Status quo velado com selo de hipocrisia
Boa parte das pessoas que escolheram esse trabalho vivem muitas vezes para pagar contas como todo o trabalhador no Brasil. E, além disso, estar nas ruas nem sempre é uma opção
O deputado Kim Kataguiri visa marginalizar e não olhar a realidade de milhares de cidadãos em todo o país que escolhem exercer esta, que é uma das profissões mais antigas do mundo: a prostituição. Fere-se aqui um direito de ir e vir de mulheres e homens cis e trans, que encampam um lado da moeda que ninguém vê.
A verdade é que no âmbito da liberdade de expressão, todos podem fazer o que quiserem com o próprio corpo. Isso é, inclusive, constitucional: “é livre a locomoção no território nacional em tempo de paz, podendo qualquer pessoa, nos termos da lei, nele entrar, permanecer ou dele sair com seus bens”.

O PL 4211, de 2012, enfatiza que é profissional do sexo “toda pessoa maior de dezoito anos e absolutamente capaz que voluntariamente presta serviços sexuais mediante a remuneração”. No parágrafo primeiro do projeto, diz: “É juridicamente exigível o pagamento pela prestação de serviços de natureza sexual a quem os contrata”.
A lei não delimita espaço para que tais relações ocorram. Nós, inclusive, tentamos, por meio da nossa plataforma, retirá-los de situações que os vulnerabilizam. Por isso, por outros motivos, interpretamos que a rua não seja o lugar de tais profissionais. Contudo, enxergamos que o fato de haver uma sanção que faça coerção à prática marginaliza o trabalho de milhões de pessoas.
O PL 778, do deputado, no fundo, quer criminalizar a categoria. Está dito na proposta de Kim que a rua se transforma em zona de prostituição e prejudica quem mora e trabalha no local. Tal enunciado é, no mínimo, falacioso. Afinal, devemos tratar tal ação da mesma maneira pela qual tratamos milhares de outras profissões que possuem um cunho liberal e autônomo.
Segundo ele, a norma atende aos apelos de milhares de moradores da região metropolitana de São Paulo que, de alguma maneira, comunicaram-lhe haver um certo ressentimento quanto à prostituição em vias públicas.

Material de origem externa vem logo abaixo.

(* ===== verification/Paging.v ===== *)
(** * Paging metadata of a process

    The per-process bookkeeping added to vm.c for demand paging: the table of
    pages [p_meta.pages], the page queue [p_meta.pq], the free map of the swap
    file [p_meta.offsets], and the operations that keep them (proc.h:42-63,
    vm.c:264-290 and 462-817). *)
From stdpp Require Import base list strings.
From Stdlib Require Import ZArith Lia.
From S2P Require Import Prelude Mmu.

(** ** Data *)

Record page := mkPage {
  p_exists : Z; vaddr : Z; in_back : Z; offset : Z; age : Z; age2 : Z }.

Record page_queue := mkQueue { q_pages : list page; lastIndex : Z }.

Record p_meta := mkMeta { pages : list page; pq : page_queue; offsets : list Z }.

#[global] Instance page_eq_dec : EqDecision page.
Proof. solve_decision. Defined.

Definition zero_page : page := mkPage 0 0 0 0 0 0.
Definition NPAGES : nat := Z.to_nat MAX_TOTAL_PAGES.

Definition set_pages (m : p_meta) (l : list page) : p_meta := mkMeta l (pq m) (offsets m).
Definition set_pq (m : p_meta) (q : page_queue) : p_meta := mkMeta (pages m) q (offsets m).
Definition set_offsets (m : p_meta) (o : list Z) : p_meta := mkMeta (pages m) (pq m) o.

(** A C integer used as a condition. *)
Definition c_true (x : Z) : bool := negb (Z.eqb x 0).

(** [memset(&pr->paging_meta, 0, sizeof(struct p_meta))]. *)
Definition reset_paging_meta : p_meta :=
  mkMeta (replicate NPAGES zero_page)
         (mkQueue (replicate NPAGES zero_page) 0)
         (replicate NPAGES 0).

(** ** The page queue *)

Definition enqueue (q : page_queue) (toAdd : page) : outcome page_queue :=
  if Z.eqb (lastIndex q) MAX_TOTAL_PAGES then Panic "enqueue"
  else
    let! l := aset (q_pages q) (lastIndex q) toAdd "enqueue: index" in
    Ret (mkQueue l (lastIndex q + 1)).

(** The fields a removed entry loses; its [offset] stays. *)
Definition clear_entry (p : page) : page := mkPage 0 0 0 (offset p) 0 0.
(* ===== verification/Replacement.v ===== *)
(** * Page-replacement policies

    Aging of the pages on a clock tick and the choice of the page to evict
    (vm.c:782-965) for the four policies the kernel can be built with: NFUA,
    LAPA, SCFIFO and AQ.  The policies read and clear the accessed bit of
    page-table entries; they are stated against the interface [PteOps], which
    the page tables of the machine implement. *)
From stdpp Require Import base list strings sets.
From Stdlib Require Import ZArith Lia.
From S2P Require Import Prelude Mmu Paging.

(** ** Interface to the page table of a process

    [pte_get t va] is [*walkpgdir(pgdir, va, 0)], [None] when [walkpgdir] gives
    a null pointer; [pte_set t va e] is the store [*walkpgdir(pgdir, va, 0) = e]. *)
Class PteOps (T : Type) := {
  pte_get : T → Z → option Z;
  pte_set : T → Z → Z → T;
  pte_wf : T → Prop }.

Class PteLaws (T : Type) `{!PteOps T} := {
  pte_get_u32 t va e : pte_wf t → is_u32 va → pte_get t va = Some e → is_u32 e;
  pte_get_page t va va' : is_u32 va → is_u32 va' → va / PGSIZE = va' / PGSIZE →
    pte_get t va = pte_get t va';
  pte_set_wf t va e : pte_wf t → is_u32 va → is_Some (pte_get t va) → is_u32 e →
    pte_wf (pte_set t va e);
  pte_get_set t va va' e : pte_wf t → is_u32 va → is_u32 va' →
    is_Some (pte_get t va) → is_u32 e →
    pte_get (pte_set t va e) va' =
      if decide (va / PGSIZE = va' / PGSIZE) then Some e else pte_get t va' }.

Section policies.
  Context {T : Type} `{!PteOps T}.

(** ** Aging *)

Definition shift_age (accessed : bool) (a : Z) : Z :=
  if accessed then Z.lor (Z.shiftr a 1) MSB else Z.shiftr a 1.

Definition age_page (accessed : bool) (p : page) : page :=
  mkPage (p_exists p) (vaddr p) (in_back p) (offset p)
         (shift_age accessed (age p)) (shift_age accessed (age2 p)).

Fixpoint age_loop (t : T) (l : list page) : outcome (T * list page) :=
  match l with
  | [] => Ret (t, [])
  | p :: l' =>
      if negb (c_true (p_exists p)) || c_true (in_back p) then
        let! (t', r) := age_loop t l' in Ret (t', p :: r)
      else
        match pte_get t (vaddr p) with
        | None => Undef "age_process_pages: null pte"
        | Some e =>
            let accessed := flagged e PTE_A in
            let t1 := if accessed then pte_set t (vaddr p) (clear_flag e PTE_A) else t in
            let! (t', r) := age_loop t1 l' in Ret (t', age_page accessed p :: r)
        end
  end.

(** [for(j = pq->lastIndex - 1; j >= 0; j--)]; [n] is [j + 1]. *)
Fixpoint aq_advance (t : T) (n : nat) (l : list page) : outcome (list page) :=
  match n with
  | O => Ret l
  | S j =>
      match l !! j, l !! S j with
      | Some pj, Some pj1 =>
          match pte_get t (vaddr pj), pte_get t (vaddr pj1) with
          | Some ej, Some ej1 =>
              if flagged ej PTE_A && negb (flagged ej1 PTE_A)
              then aq_advance t j (<[S j := pj]> (<[j := pj1]> l))
              else aq_advance t j l
          | _, _ => Undef "age_process_pages: null pte"
          end
      | _, _ => Undef "age_process_pages: queue index"
      end
  end.

Fixpoint aq_clean (t : T) (n : nat) (l : list page) : outcome T :=
  match n with
  | O => Ret t
  | S j =>
      match l !! j with
      | Some pj =>
          match pte_get t (vaddr pj) with
          | Some e => aq_clean (pte_set t (vaddr pj) (clear_flag e PTE_A)) j l
          | None => Undef "age_process_pages: null pte"
          end
      | None => Undef "age_process_pages: queue index"
      end
  end.

(** Built with [AQ], the handler goes on to reorder the queue. *)
Definition age_process_pages (aq : bool) (t : T) (m : p_meta) : outcome (T * p_meta) :=
  let! (t1, l) := age_loop t (pages m) in
  if aq then
    let n := Z.to_nat (lastIndex (pq m)) in
    let! ql := aq_advance t1 n (q_pages (pq m)) in
    let! t2 := aq_clean t1 n ql in
    Ret (t2, mkMeta l (mkQueue ql (lastIndex (pq m))) (offsets m))
  else Ret (t1, mkMeta l (pq m) (offsets m)).

(** ** Second chance *)

Fixpoint scfifo_loop (fuel : nat) (t : T) (q : page_queue) : outcome (Z * T * page_queue) :=
  match fuel with
  | O => NoFuel
  | S fuel' =>
      let! (current, q1) := dequeue q in
      match pte_get t (vaddr current) with
      | None => Undef "select_page_to_back: null pte"
      | Some e =>
          if flagged e PTE_A then
            let! q2 := enqueue q1 current in
            scfifo_loop fuel' (pte_set t (vaddr current) (clear_flag e PTE_A)) q2
          else Ret (vaddr current, t, q1)
      end
  end.

(** A full lap clears every accessed bit, so one more step than the queue is long suffices. *)
Definition scfifo_fuel : nat := S NPAGES.

Definition select_scfifo (t : T) (m : p_meta) : outcome (Z * T * p_meta) :=
  let! (va, t', q) := scfifo_loop scfifo_fuel t (pq m) in
  Ret (va, t', set_pq m q).
End policies.

Inductive policy := NFUA | LAPA | SCFIFO | AQ.

Definition select_page_to_back {T : Type} `{!PteOps T} (pol : policy) (t : T) (m : p_meta)
  : outcome (Z * T * p_meta) :=
  match pol with
  | NFUA => let! (va, m') := select_nfua m in Ret (va, t, m')
  | LAPA => let! (va, m') := select_lapa m in Ret (va, t, m')
  | SCFIFO => select_scfifo t m
  | AQ => let! (va, m') := select_aq m in Ret (va, t, m')
  end.

(** ** NFUA: the smallest age *)

Lemma nfua_scan_spec x l :
  in_ram x = true →
  let r := nfua_scan x l in
  in_ram r = true ∧ (r = x ∨ r ∈ l) ∧ age r ≤ age x ∧
  (∀ q, q ∈ l → in_ram q = true → age r ≤ age q).
Proof.
  revert x. induction l as [|p l IH]; intros x Hx; simpl.
  { split; [done|]. split; [by left|]. split; [lia|]. by intros q ?%not_elem_of_nil. }
  destruct (in_ram p) eqn:Hp; simpl; [destruct (Z.ltb_spec (age p) (age x)) as [Hlt|Hge]|].
  - destruct (IH p Hp) as (? & Hin & Hle & Hall). split; [done|].
    split; [right; destruct Hin as [->|?]; [left|by right]|]. split; [lia|].
    intros q [->|Hq]%elem_of_cons Hqr; [done|auto].
  - destruct (IH x Hx) as (? & Hin & Hle & Hall). split; [done|].
    split; [destruct Hin; [by left|right; by right]|]. split; [done|].
    intros q [->|Hq]%elem_of_cons Hqr; [lia|auto].
  - destruct (IH x Hx) as (? & Hin & Hle & Hall). split; [done|].
    split; [destruct Hin; [by left|right; by right]|]. split; [done|].
    intros q [->|Hq]%elem_of_cons Hqr; [congruence|auto].
Qed.

(** Pages before the first one in RAM are not in RAM. *)
Lemma in_ram_after l i p q :
  list_find (λ p, in_ram p = true) l = Some (i, p) → q ∈ l → in_ram q = true → q ∈ drop i l.
Proof.
  intros Hf Hq Hr. apply list_find_Some in Hf as (_ & _ & Hbefore).
  apply list_elem_of_lookup in Hq as [j Hq].
  destruct (decide (j < i)%nat) as [Hj|Hj]; [by destruct (Hbefore j q Hq Hj)|].
  apply list_elem_of_lookup. exists (j - i)%nat. rewrite lookup_drop. rewrite <- Hq. f_equal. lia.
Qed.

Lemma elem_of_drop_elem {A} (l : list A) i x : x ∈ drop i l → x ∈ l.
Proof. intros Hx. rewrite <- (take_drop i l). apply elem_of_app. by right. Qed.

Primeiro, devemos dizer que é com estudo e também atendendo às minorias que as propostas devem ser redigidas e enviadas para a votação.
Uma mera audiência de um determinado público sobre uma questão séria como essa, de fato, mostra que houve uma desconsideração da equipe que relatou o PL diante da circunstância. Se houvesse, necessariamente, urgência quanto à preservação da vida dessas pessoas, o tom certamente seria tão diverso quanto às condições a elas apresentadas.
A princípio, não haveria pena de reclusão, conforme prevê o Projeto de Lei, que implica sanções a quem agir conforme o ato de contravenção sob pena de 15 dias a 3 meses de reclusão. A prisão, neste caso, somente traria mais problemas aos profissionais do sexo, não levando em conta quais sejam as realidades desses indivíduos. Não foi considerada, por exemplo, a quantidade de mães solteiras ou que são arrimo de família que trabalham nas ruas. Ignora-se, igualmente, o fato de haver preponderantemente uma massa de mulheres trans que compõe o rol de indivíduos mais vulneráveis socialmente.
Atentemos ao fato de que boa parte das pessoas que escolheram esse trabalho vivem muitas vezes para pagar contas como todo o trabalhador no Brasil. E, além disso, estar nas ruas nem sempre é uma opção. Ou seja, encetar uma proposição tão coercitiva quanto esta ignora uma série de preceitos fundamentais aos direitos humanos, não só em nosso país, mas em todo o mundo.
Estejamos uníssonos para que o projeto não seja aprovado e para que o exercício laboral continue garantido por lei, sem haver nada que as contrarie ou revogue. Vigiemos, pois, conforme o Art. V da Constituição de 1988, “Todos são iguais perante a lei (…) São invioláveis o direito à vida, à liberdade, à igualdade, à segurança e à propriedade”.
Nina Sag é diretora de comunicação da Fatal Model.